Soccer isn’t the exclusive bandwagon-only sport in the United States. Every two years a handful of other sports get shoved into the spotlight ad nauseam for a few weeks at the Olympics, until which time some improbably tiny gymnast busts an ankle on a vault landing or professional snowboarder blows her wad by hot-dogging when she thinks the coast is clear. They might get a half-page feature in People magazine afterward or awkwardly read the Top Ten list on Letterman before slinking back into obscurity (or onto the Smucker’s Stars on Ice tour), daydreaming about what life might have been like if they had been lucky enough to get clubbed in the knee like Nancy Kerrigan.

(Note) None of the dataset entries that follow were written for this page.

(** * zeesheet: the two-stage layout optimizer and the placement-quality model

    A shallow embedding of [sheet/layout/optimizer.py] and [sheet/placed.py].

    - Python [int] is [Z]; Python [float] is IEEE-754 binary64, modelled in
      [PyFloat] by the rational a float denotes, every arithmetic operation
      being the exact result rounded to nearest, ties to even, on 53
      significant bits.
    - Exceptions are values of [exn]; fallible code returns [res].
    - The optimizer threads a state (the [best_combos] dictionary of [run] and
      a ghost log of the calls made to the problem's hooks) through an
      error-and-state monad [M].
    - Placement nodes form an owned tree; the in-place [move] of the source
      returns the updated tree. *)

From Stdlib Require Import ZArith QArith Qround Qabs Qpower Lia Lqa List Bool.
From stdpp Require Import base option list gmap.
From Equations Require Import Equations.

Set Warnings "-register-all".

Open Scope Z_scope.

(** ** Exceptions and fallible results *)

Inductive exn : Type :=
  | ValueError
  | KeyError
  | AttributeError
  | IndexError
  | TypeError.

Inductive res (A : Type) : Type :=
  | Ok (a : A)
  | Raise (e : exn).

Arguments Ok {A} a.
Arguments Raise {A} e.

#[global] Instance res_ret : MRet res := fun A a => Ok a.
#[global] Instance res_bind : MBind res := fun A B f m =>
  match m with
  | Ok a => f a
  | Raise e => Raise e
  end.

(** A list comprehension whose body may raise: the first exception wins. *)
Fixpoint mapM {A B : Type} (f : A -> res B) (l : list A) : res (list B) :=
  match l with
  | [] => Ok []
  | a :: l' =>
      match f a with
      | Ok b =>
          match mapM f l' with
          | Ok bs => Ok (b :: bs)
          | Raise e => Raise e
          end
      | Raise e => Raise e
      end
  end.

(** ** Python floats *)

Module PyFloat.

(** A finite binary64 value, as the rational it denotes.  Infinities, NaN,
    signed zeros and the bounded exponent range are outside the model. *)
Definition float : Type := Q.

Definition pow2 (k : Z) : Q := (2 ^ k)%Q.

(** [ilog2 q] is the binary exponent of a positive rational:
    [2^(ilog2 q) <= q < 2^(ilog2 q + 1)]. *)
Definition ilog2 (q : Q) : Z :=
  let k := Z.log2 (Qnum q) - Z.log2 (Zpos (Qden q)) in
  if Qle_bool (pow2 k) q then k else k - 1.

(** Nearest integer, ties to the even one: Python's [round] on a float. *)
Definition round_half_even (q : Q) : Z :=
  let f := Qfloor q in
  match Qcompare (q - inject_Z f) (1 # 2) with
  | Lt => f
  | Gt => f + 1
  | Eq => if Z.even f then f else f + 1
  end.

(** The exponent of the last place of the float nearest to [q]. *)
Definition fexp (q : Q) : Z := ilog2 (Qabs q) - 52.

(** Round to nearest even on 53 significant bits. *)
Definition rnd (q : Q) : float :=
  if Qeq_bool q 0 then 0%Q
  else Qred (inject_Z (round_half_even (q * pow2 (- fexp q))) * pow2 (fexp q)).

Definition fadd (x y : float) : float := rnd (x + y).
Definition fsub (x y : float) : float := rnd (x - y).
Definition fmul (x y : float) : float := rnd (x * y).

(** [float(n)] for an int, as the mixed int/float operators apply it.
    Python raises [OverflowError] when [n] is beyond the range of a float;
    the model has no exponent range, and the statements bound the integers
    they convert. *)
Definition of_int (n : Z) : float := rnd (inject_Z n).

(** [n / d] on two ints (true division, correctly rounded); [d] is not 0. *)
Definition int_truediv (n d : Z) : float := rnd (inject_Z n / inject_Z d).

(** [round(x)] with one argument. *)
Definition py_round (x : float) : Z := round_half_even x.

(** [x < y] on floats. *)
Definition fltb (x y : float) : bool := negb (Qle_bool y x).

End PyFloat.

Import PyFloat.

(** ** sheet/layout/optimizer.py *)

Module Optimizer.

(** [class OptParams(NamedTuple)]. *)
Record OptParams : Type := mkOptParams {
  value : list Z;
  low : Z;
  high : Z
}.

(** [OptParams.__len__]; it also decides the truth value of an [OptParams]. *)
Definition len (p : OptParams) : nat := length (value p).

Definition _from_fraction (x : float) (a b : Z) : res Z :=
  if a =? b then Ok a
  else if a <? b then Ok (py_round (fadd (of_int a) (fmul x (of_int (b - a)))))
  else Raise ValueError.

Becoming the most decorated Olympian in history is only the second most interesting thing ever to happen to Michael Phelps. The first, by far, was when he was photographed taking a bong hit at a college party in South Carolina just weeks after winning a record eight medals at the 2008 Summer Games. The resulting jokes about his endorsement deals with munchies staples like foot-long subs and sugary breakfast cereals are now on par with comedy classics like Joey Buttafuoco and the rubber chicken.
Who can ever forget the decathlete darlings of the 1992 Olympics in Barcelona, Dan and Dave. They rose to stardom in a Reebok campaign — complete with a series of Super Bowl ads — pitting one against the other. It was easily the most exciting thing to happen to the decathlon since the marriage of Bruce Jenner and Tropicana orange juice, until five weeks before the games when Dan hit a roadblock during the trials and didn’t actually qualify for the Olympic team. It’s unclear where either is today, but hopefully they invested their endorsement money wisely and aren’t living in a van down by the river. It’s also unclear which events make up a decathlon, exactly, but the 2012 Summer Olympics are, like, still two years away, so who cares right now anyway?
And cycling was never really in the mainstream until Lance Armstrong beat cancer and started winning year after year. But if it’s not the Tour de France, if Lance isn’t in it or he’s not winning, most people in the U.S. (other then those in tony cities and towns) don’t care or even know that cycling is a year-round sport.
Quick: what’s curling again? Don’t worry, you’ve got four years to get up to speed on it. And yes, it’s cheating to ask a Canadian.